=== DIRECTIONS ===
Make an exact copy of every record that follows.

=== EXTRACTED DATA ===
Lemma C1_performSearch_last_of_layer_scan_witness :
  selectedFeature (finalState (performSearch "cable a" desktop pointsThenCables))
  = Some cableStation /\
  performSearch "valdivia" desktop pointsThenCables
  = Done (set_suggestionsShown true
            (set_suggestionsList [NoResultsMessage "No matches were found."]
               pointsThenCables)).
Proof.
  assert (Hq : "cable a" <> "") by discriminate.
  assert (Hq' : "valdivia" <> "") by discriminate.
  split.
  - destruct (C1_performSearch_last_of_layer_scan pointsThenCables desktop "cable a" Hq)
      as [Hfound _].
    apply (Hfound [(cableA, cableLayer)] cableStation pointLayer []).
    + reflexivity.
    + repeat constructor. exists true. reflexivity.
    + reflexivity.
    + constructor.
  - destruct (C1_performSearch_last_of_layer_scan pointsThenCables desktop "valdivia" Hq')
      as [_ Hnone].
    apply Hnone. repeat constructor.
Defined.

(** C2, the specification's statement fails twice: a feature that only has a type
    has a field of the specification's list containing "data", and
    [performSearch] rejects it; a feature with its company under [empresa]
    has a field of that list containing "entel", and the keyup handler
    rejects it. *)
Lemma C2_counterexample :
  (specMatches "data" unnamedDataCenter /\
   suggestMatches unnamedDataCenter (toLowerCase "data") = Ok true /\
   performSearchMatches unnamedDataCenter "data" = Ok false) /\
  (specMatches "entel" lowerEmpresa /\
   suggestMatches lowerEmpresa (toLowerCase "entel") = Ok false /\
   performSearchMatches lowerEmpresa "entel" = Ok false).
Proof.
  split; (split; [|split; reflexivity]).
  - unfold specMatches, specFields. apply Exists_cons_tl, Exists_cons_hd.
    exists "Data Center". repeat split; [discriminate|].
    exists "", " center". reflexivity.
  - unfold specMatches, specFields. do 5 apply Exists_cons_tl. apply Exists_cons_hd.
    exists "Entel". repeat split; [discriminate|].
    exists "", "". reflexivity.
Qed.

=== EXERCISE SOLUTION ===
Lemma C1_performSearch_last_of_layer_scan_witness :
  selectedFeature (finalState (performSearch "cable a" desktop pointsThenCables))
  = Some cableStation /\
  performSearch "valdivia" desktop pointsThenCables
  = Done (set_suggestionsShown true
            (set_suggestionsList [NoResultsMessage "No matches were found."]
               pointsThenCables)).
Proof.
  assert (Hq : "cable a" <> "") by discriminate.
  assert (Hq' : "valdivia" <> "") by discriminate.
  split.
  - destruct (C1_performSearch_last_of_layer_scan pointsThenCables desktop "cable a" Hq)
      as [Hfound _].
    apply (Hfound [(cableA, cableLayer)] cableStation pointLayer []).
    + reflexivity.
    + repeat constructor. exists true. reflexivity.
    + reflexivity.
    + constructor.
  - destruct (C1_performSearch_last_of_layer_scan pointsThenCables desktop "valdivia" Hq')
      as [_ Hnone].
    apply Hnone. repeat constructor.
Defined.

(** C2, the specification's statement fails twice: a feature that only has a type
    has a field of the specification's list containing "data", and
    [performSearch] rejects it; a feature with its company under [empresa]
    has a field of that list containing "entel", and the keyup handler
    rejects it. *)
Lemma C2_counterexample :
  (specMatches "data" unnamedDataCenter /\
   suggestMatches unnamedDataCenter (toLowerCase "data") = Ok true /\
   performSearchMatches unnamedDataCenter "data" = Ok false) /\
  (specMatches "entel" lowerEmpresa /\
   suggestMatches lowerEmpresa (toLowerCase "entel") = Ok false /\
   performSearchMatches lowerEmpresa "entel" = Ok false).
Proof.
  split; (split; [|split; reflexivity]).
  - unfold specMatches, specFields. apply Exists_cons_tl, Exists_cons_hd.
    exists "Data Center". repeat split; [discriminate|].
    exists "", " center". reflexivity.
  - unfold specMatches, specFields. do 5 apply Exists_cons_tl. apply Exists_cons_hd.
    exists "Entel". repeat split; [discriminate|].
    exists "", "". reflexivity.
Qed.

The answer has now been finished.